Precipitation
It rained today!!
Okay, so it was really more of a sprinkling… Well, maybe a light drizzle… We could possibly call it heavy cloud… Thick fog?
Hey, the ground was wet!
Yeah, you know those mist-maker things that they put in amusement parks to keep the crowds standing at the “wait time – 1 hour from this point” signs from rioting in really hot weather? This was about half that volume.
It wasn’t much, but it was just enough so that the freeways were slick and all the idiot SoCal drivers could prove that their anti-lock brakes really didn’t lock. No, instead, you stand on your brakes while your $40,000 sports utility vehicle ROLLS into the back of the guy in front of you.
My commute was further enlightened by the coincidental start of San Diego State University’s fall semester. So along with the inevitable traffic caused by the normal dorks, now I also had SoCal college kids to deal with. Your average SDSU driver is:
A. Young. Driving for less than five years. This also means that they think their youthful reflexes will somehow compensate for any lack of experience they might have.
B. Rushed. It’s Crash week. They MUST be in class on time if they have ANY chance at all of getting into that triple-overloaded, and highly desirable Chem 101 class. I went there. I know the way things work. I once walked into an Upper Division Art/Design class with room for 32 students. There were 68 crashers standing and mulling about, and all but two (myself included, unfortunately) were Seniors.

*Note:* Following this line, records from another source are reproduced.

Lemma validateStartTarget_fine s target :
  validateStartTarget s target = None ->
  target_ok target (s_profiles s) /\ (t_Digest target = "" \/ t_Digest target = s_digest s).
Proof.
  unfold validateStartTarget, target_ok.
  destruct (bool_decide_reflect (t_Mode target = AutoSelect)) as [Ha|Ha],
    (bool_decide_reflect (t_Mode target = ProfileIndex)) as [Hp|Hp]; cbn [negb andb]; try congruence;
    try done.
  - destruct (String.eqb_spec (t_Digest target) ""), (String.eqb_spec (t_Digest target) (s_digest s));
      cbn; try done; auto.
  - destruct (_ || _) eqn:Hr; [done|]. split_bools.
    destruct (String.eqb_spec (t_Digest target) ""), (String.eqb_spec (t_Digest target) (s_digest s));
      cbn; try done; intros _; (split; [right; split; [done|lia]|auto]).
Qed.

Lemma saveActivationLocked_refused io target m m' err :
  saveActivationLocked io target m = (m', Some err) -> refused_by_store io m m' err.
Proof.
  intros Hs. destruct (saveActivationLocked_store io target m) as [t Ht]. rewrite Hs in Ht.
  cbn [fst] in Ht. subst m'. revert Hs. unfold saveActivationLocked, refused_by_store.
  destruct (m_sourceStore m) as [store|]; [|done].
  destruct (ss_activation store) eqn:Ha; [|done].
  destruct (bool_decide_reflect (s_sourceKind (m_session m) = ConfigSourceURL)); [|done]. cbn.
  destruct (io_err io) as [cause|]; [|done]. intros [= _ <-]. split_and!; eauto.
Qed.

Lemma retry_refused_selection now target supplied m m' e :
  retryLocked now target supplied m = (m', Err e) ->
  m' = m /\ as_domain e = Some FailureConflict /\
  (supplied = true \/ t_ReplaceCurrent target = true \/
   ~ same_target target (s_activeTarget (m_session m)) \/
   (t_Digest target <> "" /\ t_Digest target <> s_activeDigest (m_session m)))%string.
Proof.
  unfold retryLocked, same_target. destruct supplied; [by intros [= <- <-]; auto|].
  destruct (t_ReplaceCurrent target); [by intros [= <- <-]; auto|]. cbn [orb].
  destruct (bool_decide_reflect (t_Mode target = t_Mode (s_activeTarget (m_session m)))) as [Hm|Hm];
    cbn [negb orb]; [|by intros [= <- <-]; split_and!; try done; right; right; left; intros []].
  destruct (bool_decide _ && _) eqn:Hx; cbn [orb].
  { intros [= <- <-]. split_bools. split_and!; try done. right; right; left. intros [_ Hi].
    by apply Hi in H. }
  destruct (negb _ && _) eqn:Hd; [|done]. intros [= <- <-]. split_bools.
  rewrite String.eqb_neq in *. by auto 10.
Qed.

Lemma retry_accepted now target supplied m m' r :
  retryLocked now target supplied m = (m', Ok r) ->
  supplied = false /\ t_ReplaceCurrent target = false /\
  same_target target (s_activeTarget (m_session m)) /\
  (t_Digest target = "" \/ t_Digest target = s_activeDigest (m_session m))%string.
Proof.
  unfold retryLocked, same_target. destruct supplied; [done|].
  destruct (t_ReplaceCurrent target); [done|]. cbn [orb].
  destruct (bool_decide_reflect (t_Mode target = t_Mode (s_activeTarget (m_session m)))) as [Hm|Hm];
    cbn [negb orb]; [|done].
  destruct (bool_decide _ && _) eqn:Hx; cbn [orb]; [done|].
  destruct (negb _ && _) eqn:Hd; [done|]. intros _. split_and!; try done.
  - intros Hp. rewrite bool_decide_eq_true_2 in Hx by done. cbn in Hx.
    by apply negb_false_iff, Z.eqb_eq in Hx.
  - apply andb_false_iff in Hd as [Hd|Hd]; apply negb_false_iff, String.eqb_eq in Hd; auto.
Qed.
Lemma Inv_handshake_done t h canceled err close w :
  Inv w -> w_dials w !! t = Some (THandshake h canceled) ->
  Inv (handshake_done t h canceled err close w).
Proof.
  intros Hinv Ht. unfold handshake_done.
  assert (Inv (goto_dial t TFailed (Close h close w))) as Hfail.
  { eapply Inv_close_goto; [done|done|done|try done..]. by left. }
  destruct err, canceled; try done. destruct (w_handles w !! h) as [hd|] eqn:Hh; [|done].
  destruct (do_held w t _ (iv_dials w Hinv t _ Ht) PendingSOCKS h eq_refl) as (hd' & Hh' & Hk).
  rewrite Hh in Hh'. injection Hh' as <-.
  eapply (Inv_move t _ (Some (TDialed (hd_sock hd)))); [exact Hinv|by eapply moves_goto|done|].
  split_and!; [by intros h' [k Hk']| |done|].
  - intros h' hd' [k Hk'] Hh' _. injection Hk' as _ <-. right. right. rewrite Hh in Hh'.
    by injection Hh' as <-.
  - intros d' [= <-]. split_and!; try done. intros s [= <-]. by apply (iv_handle_fresh w Hinv h hd).
Qed.

Lemma Inv_handed h w t :
  Inv w -> w_dials w !! t = Some (OQueued h) -> Inv (goto_dial t DEnd (handOver h w)).
Proof.
  intros Hinv Ht. destruct (iv_dials w Hinv t _ Ht) as [A _ _].
  destruct (A UDPOrigin h eq_refl) as (hd & Hh & Hk).
  assert (Inv (handOver h w)) as Hinv'.
  { apply Inv_handOver; [done|]. eapply holder_not_admitted; [done|done|by eexists|done]. }
  eapply (Inv_move t (OQueued h) (Some DEnd)); [exact Hinv'|by eapply moves_goto|done|].
  split_and!; [by intros h' [k Hk']| |done|by intros d' [= <-]].
  intros h' hd' [k Hk'] Hh' Hc. injection Hk' as _ <-. right. left.
  destruct (iv_queued _ Hinv' t h Ht) as (x & Hx & [Hr|Hr]); [|done].
  rewrite Hx in Hh'. congruence.
Qed.

Lemma Inv_end t w :
  Inv w -> w_dials w !! t = Some DEnd ->
  Inv (w <| w_owner ::= endDial |> <| w_dials ::= delete t |>).
Proof.
  intros Hinv Ht. eapply (Inv_move t DEnd None); [exact Hinv| |done|by apply lets_go_nothing].
  constructor; try done; cbn; rewrite Ht; cbn; lia.
Qed.

Lemma Inv_failed t d0 w :
  Inv w -> w_dials w !! t = Some d0 ->
  (exists bypass, d0 = TDial bypass) \/ d0 = UDial ->
  Inv (goto_dial t (match d0 with UDial => UFailed | _ => TFailed end) w).
Proof.
  intros Hinv Ht Hd. eapply (Inv_move t d0 (Some _)); [exact Hinv| |done|].
  - eapply moves_goto; [done|..]; by destruct Hd as [[b ->]| ->].
  - apply lets_go_nothing; [by destruct Hd as [[b ->]| ->]|by destruct Hd as [[b ->]| ->]|].
    intros d' [= <-]. by destruct Hd as [[b ->]| ->].
Qed.

Lemma Inv_uncounted t w :
  Inv w ->
  (w_dials w !! t = Some TFailed ->
   Inv (goto_dial t DEnd w <| w_activeTCP ::= (fun n => n - 1)%Z |>)) /\
  (w_dials w !! t = Some UFailed ->
   Inv (goto_dial t DEnd w <| w_activeUDP ::= (fun n => n - 1)%Z |>)).
Proof.
  intros Hinv. split; intros Ht; (eapply (Inv_move t _ (Some DEnd)); [exact Hinv| |done|]).
  - constructor; try done; cbn; rewrite Ht; cbn; lia.
  - by apply lets_go_nothing; [..|intros ? [= <-]].
  - constructor; try done; cbn; rewrite Ht; cbn; lia.
  - by apply lets_go_nothing; [..|intros ? [= <-]].
Qed.

(** A goroutine closes the wrapper it could not hand over, and ends. *)
Lemma Inv_late t d0 k h reply w :
  Inv w -> w_dials w !! t = Some d0 -> held d0 = Some (k, h) -> d0 <> OAdmitted h ->
  pending_of d0 = 1%Z -> tcp_of d0 = 0%Z -> udp_of d0 = 0%Z ->
  Inv (goto_dial t DEnd (Close h reply w)).
Proof.
  intros Hinv Ht Hh Hna E1 E2 E3.
  eapply Inv_close_goto; [exact Hinv|exact Ht|exact Hh|done|..]; try done; [|by left].
  intros s ->. done.
Qed.

Lemma Inv_dial_step t r w w' : Inv w -> dial_step t r w = Some w' -> Inv w'.
Proof.
  intros Hinv. unfold dial_step. destruct (w_dials w !! t) as [d|] eqn:Ht; [|done].
  destruct d as [tcp bypass|bypass|h [|]|s| |h| |h| |h|h|h|h|], r as [| |err|err close|close|close];
    try done; try (intros [= <-]).
  - by apply Inv_dial_begin.
  - by apply Inv_tcp_dialed.
  - by apply (Inv_failed t (TDial bypass)); [..|left; exists bypass].
  - by apply Inv_handshake_done.
  - by apply Inv_handshake_done.
  - eapply Inv_close_goto; [exact Hinv|exact Ht|done|try done..]. by right.
  - by apply Inv_tcp_track.
  - by apply Inv_uncounted.
  - by eapply Inv_late.
  - by apply Inv_udp_dialed.
  - by apply (Inv_failed t UDial); [..|right].
  - by apply Inv_udp_track.
  - by apply Inv_uncounted.
  - by eapply Inv_late.
  - by apply Inv_origin_track.
  - by eapply Inv_late.
  - by apply Inv_handed.
  - destruct (fo_closed (w_owner w)); [|done]. intros [= <-]. by eapply Inv_late.
  - by apply Inv_end.
Qed.
(* ===== verification/Runtime.v ===== *)
(** * The session runtime (core/sessionapi/runtime/lifecycle.go)

    One network owner and one protocol attempt at a time, each with a lease
    whose undo stack holds what has been acquired.  [r.mu] serialises
    [PrepareNetwork] and [Start]; a lease's [Stop] runs under its own lock and
    calls back into the runtime when it is done.  What the platform, the
    device factory and the core answer are arguments; every acquisition and
    every release is recorded in [rt_trace]. *)

From S2P Require Import Prelude Errors Values Session Bypass.
Local Open Scope string_scope.
Local Open Scope list_scope.

(** ** Leases *)

(** The functions pushed on an undo stack, named by what they release. *)
Inductive closer :=
| ReleaseTun
| CoreDisconnect
| ScopeClose
| DeviceClose
| CoreDetach (generation : Z).

#[export] Instance closer_eq_dec : EqDecision closer.
Proof. solve_decision. Defined.

Inductive doneAction := NoAction | ClearNetwork | ReleaseActive.

#[export] Instance doneAction_eq_dec : EqDecision doneAction.
Proof. solve_decision. Defined.

(** [ls_undo] has the entry that is released next first; [ls_monitor] says a
    health monitor was started, [ls_canceled] that it was told to stop. *)
Record lease := mkLease {
  ls_undo : list closer;
  ls_stopped : bool;
  ls_onDone : doneAction;
  ls_monitor : bool;
  ls_canceled : bool
}.
#[export] Instance eta_lease : Settable lease :=
  fun x => mkLease (ls_undo x) (ls_stopped x) (ls_onDone x) (ls_monitor x) (ls_canceled x).

Definition newLease : lease := mkLease [] false NoAction false false.

Inductive rcall :=
| Acquired (l : nat) (c : closer)
| Closed (l : nat) (c : closer) (err : option gerr).

(** [nw_core] says that the core is not nil: a preparation that failed before
    [NewCore] leaves a network without one. *)
Record networkOwner := mkNetworkOwner { nw_ref : SessionRef; nw_lease : nat; nw_core : bool }.

(** [rt_panicked]: a goroutine panicked and the process ended. *)
Record runtime := mkRuntime {
  rt_active : bool;
  rt_network : option networkOwner;
  rt_leases : gmap nat lease;
  rt_next : nat;
  rt_trace : list rcall;
  rt_panicked : bool
}.
#[export] Instance eta_runtime : Settable runtime :=
  fun x => mkRuntime (rt_active x) (rt_network x) (rt_leases x) (rt_next x) (rt_trace x) (rt_panicked x).

Definition newRuntime : runtime := mkRuntime false None ∅ 0 [] false.

(** ** Stopping a lease *)

(** Run the entries from the top; stop at the first that fails. *)
Fixpoint unwindLease (l : nat) (close : closer -> option gerr) (undo : list closer) :
    list closer * list rcall * option gerr :=
  match undo with
  | [] => ([], [], None)
  | c :: rest =>
      match close c with
      | Some err => (c :: rest, [Closed l c (Some err)], Some err)
      | None =>
          let '(kept, calls, err) := unwindLease l close rest in
          (kept, Closed l c None :: calls, err)
      end
  end.

(** What the environment does during one [Stop]: the context may end before
    the health monitor has, and every entry answers. *)
Record stopEnv := mkStopEnv {
  se_healthWait : option gerr;
  se_close : closer -> option gerr
}.

Definition runDone (l : nat) (a : doneAction) (r : runtime) : runtime :=
  match a with
  | NoAction => r
  | ClearNetwork =>
      if match rt_network r with Some n => bool_decide (nw_lease n = l) | None => false end
      then r <| rt_network := None |> else r
  | ReleaseActive => r <| rt_active := false |>
  end.

Definition setLease (l : nat) (x : lease) (r : runtime) : runtime :=
  r <| rt_leases ::= insert l x |>.

Definition record (calls : list rcall) (r : runtime) : runtime := r <| rt_trace ::= (fun t => t ++ calls) |>.
Lemma monitor_spec t f checks hist :
  trailing hist f -> length f < t ->
  match monitor t f checks with
  | Some (n, cause) =>
      n <= length checks /\ (exists errs, cause = EJoin errs /\ lastFailed t (hist ++ take n checks) errs) /\
      (forall m errs, m < n -> ~ lastFailed t (hist ++ take m checks) errs)
  | None => forall m errs, m <= length checks -> ~ lastFailed t (hist ++ take m checks) errs
  end.
Proof.
  revert f hist. induction checks as [|c checks IH]; intros f hist Ht Hf.
  { cbn. intros m errs _ H. rewrite take_nil, app_nil_r in H. apply (trailing_longest _ _ _ _ Ht) in H. lia. }
  assert (forall errs, ~ lastFailed t (hist ++ []) errs) as H0.
  { intros errs H. rewrite app_nil_r in H. apply (trailing_longest _ _ _ _ Ht) in H. lia. }
  cbn. assert (forall f', trailing (hist ++ [c]) f' -> length f' < t ->
    match match monitor t f' checks with Some (n, cause) => Some (S n, cause) | None => None end with
    | Some (n, cause) =>
        n <= S (length checks) /\
        (exists errs, cause = EJoin errs /\ lastFailed t (hist ++ take n (c :: checks)) errs) /\
        (forall m errs, m < n -> ~ lastFailed t (hist ++ take m (c :: checks)) errs)
    | None => forall m errs, m <= S (length checks) -> ~ lastFailed t (hist ++ take m (c :: checks)) errs
    end) as Hgo.
  { intros f' Ht' Hf'. specialize (IH f' (hist ++ [c]) Ht' Hf').
    destruct (monitor t f' checks) as [[n cause]|].
    - destruct IH as (H1 & (errs & -> & H2) & H3). split_and!; [lia| |].
      + exists errs. split; [done|]. by rewrite <- app_assoc in H2.
      + intros [|m] errs' Hm; [apply H0|]. intros H. apply (H3 m errs'); [lia|]. by rewrite <- app_assoc.
    - intros [|m] errs Hm; [apply H0|]. intros H. apply (IH m errs); [lia|]. by rewrite <- app_assoc. }
  unfold monitorRound. destruct c as [e|]; [|apply Hgo; [apply trailing_ok|cbn; lia]].
  pose proof (trailing_fail _ _ e Ht) as Ht'. destruct (Nat.leb_spec t (length (f ++ [e]))) as [Hl|Hl].
  - split_and!; [lia| |intros [|m] errs Hm; [apply H0|lia]].
    exists (f ++ [e]). split; [done|]. split; [rewrite length_app in *; cbn in *; lia|].
    destruct Ht' as (pre & E & _). exists pre. cbn [take]. by rewrite take_0, E.
  - by apply Hgo.
Qed.

(** ** The properties *)

(** C17: However networks are acquired and attempts are started and stopped,
    and whatever the platform, the device and the core answer, no operation
    waits for a lock its caller holds, and at every moment each lease has
    released its acquisitions once each, in reverse order, down to what is still
    on its undo stack; a stopped lease has nothing left; at most one attempt is
    live; and when the runtime is free, with no network and no attempt, nothing
    that was ever acquired is still held. *)
Theorem runtime_owns_or_releases (evs : list rtEvent) :
  exists r, rt_run evs newRuntime = Some r /\
    (forall l x, rt_leases r !! l = Some x ->
      rev (acquired_by l (rt_trace r)) = released_by l (rt_trace r) ++ ls_undo x /\
      (ls_stopped x = true \/ (rt_active r = false /\ rt_network r = None) -> ls_undo x = [])) /\
    (forall l1 l2 x1 x2, rt_leases r !! l1 = Some x1 -> rt_leases r !! l2 = Some x2 ->
      attempt x1 -> attempt x2 -> l1 = l2) /\
    (forall l, rt_next r <= l -> acquired_by l (rt_trace r) = []).
Proof.
  destruct (rt_run_new evs) as (r & Hr & [[[I1 I2 I3] _]|(_ & Ha & I1 & I2 & I3)]); exists r; (split; [done|]).
  2: { split_and!; [|exact I2|exact I3]. intros l x Hx. destruct (I1 l x Hx) as [H1 H2]. split; [done|].
       intros [?|[? _]]; [by apply H2|congruence]. }
  split_and!; [|exact I2|intros l Hl; by apply I3].
  intros l x Hx. destruct (I1 l x Hx) as (H1 & H2 & H3). split; [done|].
  intros [?|[Ha Hn]]; [by apply H2|].
  destruct (ls_stopped x); [by apply H2|]. specialize (H3 eq_refl). unfold role in H3.
  destruct (ls_onDone x); [done| |congruence]. destruct H3 as (n & Hn' & _). congruence.
Qed.

(** C18: After any history of a process that runs, [Start] does not wait for
    itself, and returns or panics.  With a lease and no error the network had
    its core, the initial readiness succeeded and the transport is attached, and
    the lease is a live, monitored attempt that holds the socket scope, the
    device and the attachment in that order; with an error and no lease either
    nothing was touched or no attempt is left alive, and the runtime stays
    reserved only if the error reports a failed cleanup; with both, the error
    reports a failed cleanup and the lease is the live attempt that can be
    stopped again.  It panics only when the network it found has no core, with
    the scope and the device it had made still held; and it never does while
    the network held is one whose preparation returned no error. *)
Theorem start_is_all_or_nothing (evs : list rtEvent) (env : startEnv) (ref : SessionRef)
    (emptyConfig : bool) (r0 : runtime) (Hr0 : rt_run evs newRuntime = Some r0)
    (Hrunning : rt_panicked r0 = false) :
  Started r0 env ref (Start env ref emptyConfig r0) /\
  (forall prepare network before l prepared later n,
     PrepareNetwork prepare network before = (prepared, Some l, None) ->
     rt_run later prepared = Some r0 -> rt_network r0 = Some n -> nw_lease n = l ->
     match Start env ref emptyConfig r0 with Returned _ _ _ => True | _ => False end).
Proof.
  destruct (rt_run_new evs) as (r & Hr & Hinv). assert (r = r0) as -> by congruence.
  destruct Hinv as [[Hinv _]|[Hp _]]; [|congruence].
  pose proof (Start_started env ref emptyConfig r0 Hinv) as Hs. split; [done|].
  intros prepare network before l prepared later n Hprep Hlater Hn Hl.
  apply PrepareNetwork_cored in Hprep as [Hc _]. destruct (rt_run_cored _ _ _ _ Hlater Hc) as [_ Hcore].
  specialize (Hcore n Hn Hl). destruct (Start env ref emptyConfig r0); [done| |done].
  destruct Hs as [Hno _]. unfold hasCore in Hno. rewrite Hn in Hno. congruence.
Qed.

(** Initial readiness makes at most the configured number of checks; it
    succeeds exactly when some check within them succeeds, every earlier one
    having failed without the context ending; and when nothing cuts the
    attempts short its error keeps the error of every attempt, in order. *)
Theorem readiness_is_decided_by_its_checks (attempts : nat) (env : nat -> attemptReply) :
  (waitForInitialReadiness attempts env).1 <= attempts /\
  ((waitForInitialReadiness attempts env).2 = None <->
    exists k, k < attempts /\ readyAt env (1 + k) /\ (forall j, 1 <= j <= k -> wentOn env j)) /\
  (forall fail, attempts <> 0 ->
    (forall j, 1 <= j <= attempts -> wentOn env j /\ ar_check (env j) = Some (fail j)) ->
    waitForInitialReadiness attempts env =
      (attempts, Some (EWrap ("readiness failed after " +:+ pretty attempts +:+ " attempts")
        (EJoin (map (fun j => attemptError j attempts (fail j)) (seq 1 attempts)))))).
Proof.
  destruct attempts as [|n].
  { split_and!; [done| |done]. split; [done|]. intros (k & Hk & _). lia. }
  unfold waitForInitialReadiness. split_and!; [apply readinessFrom_bound|split|].
  - destruct (readinessFrom _ _ _ _ _) as [k res] eqn:E. cbn. intros ->.
    destruct (readinessFrom_ready _ _ _ _ _ _ E) as (H1 & H2 & H3). exists (k - 1).
    split; [lia|]. replace (S (k - 1)) with (1 + k - 1) by lia. split; [done|].
    intros j Hj. apply H3. lia.
  - intros (k & Hk & Hr & Hw). rewrite (readinessFrom_complete _ _ _ _ _ k); [done|done|done|].
    intros j Hj. apply Hw. lia.
  - intros fail _ Hw. apply (readinessFrom_exhausted (S n) (S n) 1 env [] fail). intros j Hj. apply Hw. lia.
Qed.

(** C19: The health monitor of a connected attempt reports a failure exactly
    at the first check that completes a run of as many consecutive failures as
    the threshold, and reports those failures: fewer, or a success among them,
    never end an attempt. *)
Theorem monitor_fires_on_a_run_of_failures (configured : Z) (checks : list (option gerr)) :
  let t := healthFailureThreshold configured in
  match monitor t [] checks with
  | Some (n, cause) =>
      n <= length checks /\ (exists errs, cause = EJoin errs /\ lastFailed t (take n checks) errs) /\
      (forall m errs, m < n -> ~ lastFailed t (take m checks) errs)
  | None => forall m errs, m <= length checks -> ~ lastFailed t (take m checks) errs
  end.
Proof.
  assert (trailing [] []) as Ht by (exists []; split; [done|by left]).
  assert (0 < healthFailureThreshold configured) as Hpos
    by (unfold healthFailureThreshold, defaultHealthFailureThreshold; destruct (Z.leb_spec configured 0); lia).
  exact (monitor_spec _ [] checks [] Ht Hpos).
Qed.

(** A network, an attempt whose device cannot be closed at first, and the
    retry; then a refused start on a busy runtime. *)
Definition exNet : prepareEnv :=
  mkPrepareEnv (mkReply (Some (mkBypassPolicy [] 0)) None) true true (mkReply (Some tt) None) true None true
    (ConnectReturned None) None.
Definition exReady : nat -> attemptReply := fun _ => mkAttemptReply None None None None.
Definition exStart : startEnv :=
  mkStartEnv None None (mkReply (Some (mkBypassPolicy [] 0)) None) (mkReply (Some (mkDevice None "127.0.0.1:1080")) None)
    None None exReady 6 None (mkStopEnv None (fun _ => None)).
Definition exRef : SessionRef := mkSessionRef "s" 1.
Definition exStuck : stopEnv :=
  mkStopEnv None (fun c => if bool_decide (c = DeviceClose) then Some (EText "busy") else None).

Example start_is_all_or_nothing_witness :
  exists r0, rt_run [REPrepare exNet exRef; REStart exStart exRef false; REStop exStuck 1] newRuntime = Some r0 /\
    rt_active r0 = true /\ Started r0 exStart exRef (Start exStart exRef false r0).
Proof.
  eexists. split; [vm_compute; reflexivity|]. split; [reflexivity|].
  refine (proj1 (start_is_all_or_nothing [REPrepare exNet exRef; REStart exStart exRef false; REStop exStuck 1]
    exStart exRef false _ _ _)); vm_compute; reflexivity.
Defined.

(** A start behind a network whose preparation failed before its core was made
    passes the check for a network and panics. *)
Definition exNoBypass : prepareEnv :=
  mkPrepareEnv (mkReply None (Some (EText "no route"))) true true (mkReply (Some tt) None) true None true
    (ConnectReturned None) None.

Example start_without_core_panics :
  exists failed, rt_run [REPrepare exNoBypass exRef] newRuntime = Some failed /\
    (PrepareNetwork exNoBypass exRef newRuntime).2 = Some (EWrap "resolve network bypass" (EText "no route")) /\
    match Start exStart exRef false failed with Panicked _ => True | _ => False end.
Proof. eexists. split; [vm_compute; reflexivity|]. by split. Qed.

** I have to break off on a tangent here, because this brings up an issue that I am very confused about. In that class, if you were not either a Senior, a Freshman (who would not be taking an upper division class anyway), a member of an ethnic minority, or blessed by God Himself, you simply could not get in. Why is it that because I’m white-bread America I am being given secondary status at a PAID University? I like to think of myself as being in favor of minority compensation, but this one has me stumped. I pay the same as the Mexican American guy next to me to get in. My test scores are the same. We’re both equal as far as completed units. So why am I standing outside in line at the Course Corrections booth while he’s working on his first assignment? I had one semesters during my Junior year where I signed up for six classes and did not get into a single one. I could understand this preferential treatment in a FREE system, but why am I shelling out big bucks (my tuition quadrupled during my time there) so that I can NOT get into a class? After SIX years there, I finally gave up and took a design job, only to learn that they don’t give a damn about your diploma in this industry unless you happen to have schooled in Switzerland. Sigh… onward!
C. Late. What college student isn’t? Most figure they can hit that snooze button at least four times and make up for it by driving like a maniac on the freeway. Breakfast is an old bag of Fritos that they stuff into their mouth at eighty-five miles per hour while they try to get their cell phone to talk to the nifty new automated college admissions system.
D. Angry. Of course they are! They didn’t get any of their classes…
The traffic sucks. Their car has about two cents worth of gas to get them through the week (not because they are lacking the funds to fill it, but because they “just don’t have the time”), and they just spilled two-day old Pepsi down the front of their jeans.
E. Listening to loud music. They have traded their love-song/heart-throb/trendy pop culture musicians from high school, for heavy-angst/deeply depressing/cyber-techno beat “artists” of today (which are really just the same bands looking for a comeback by changing their hair, their volume, and the bass of their music). They have the canon bass speakers “equalized” up so high that the rear-view mirror in the vehicle two cars back is vibrating enough to make the driver sick. Forget about emergency vehicles. The only way they would realize that a fire truck was nearby was if the thing rolled over them. If you ask them why they listen to “music” that way, they always say, “Because it relaxes me…”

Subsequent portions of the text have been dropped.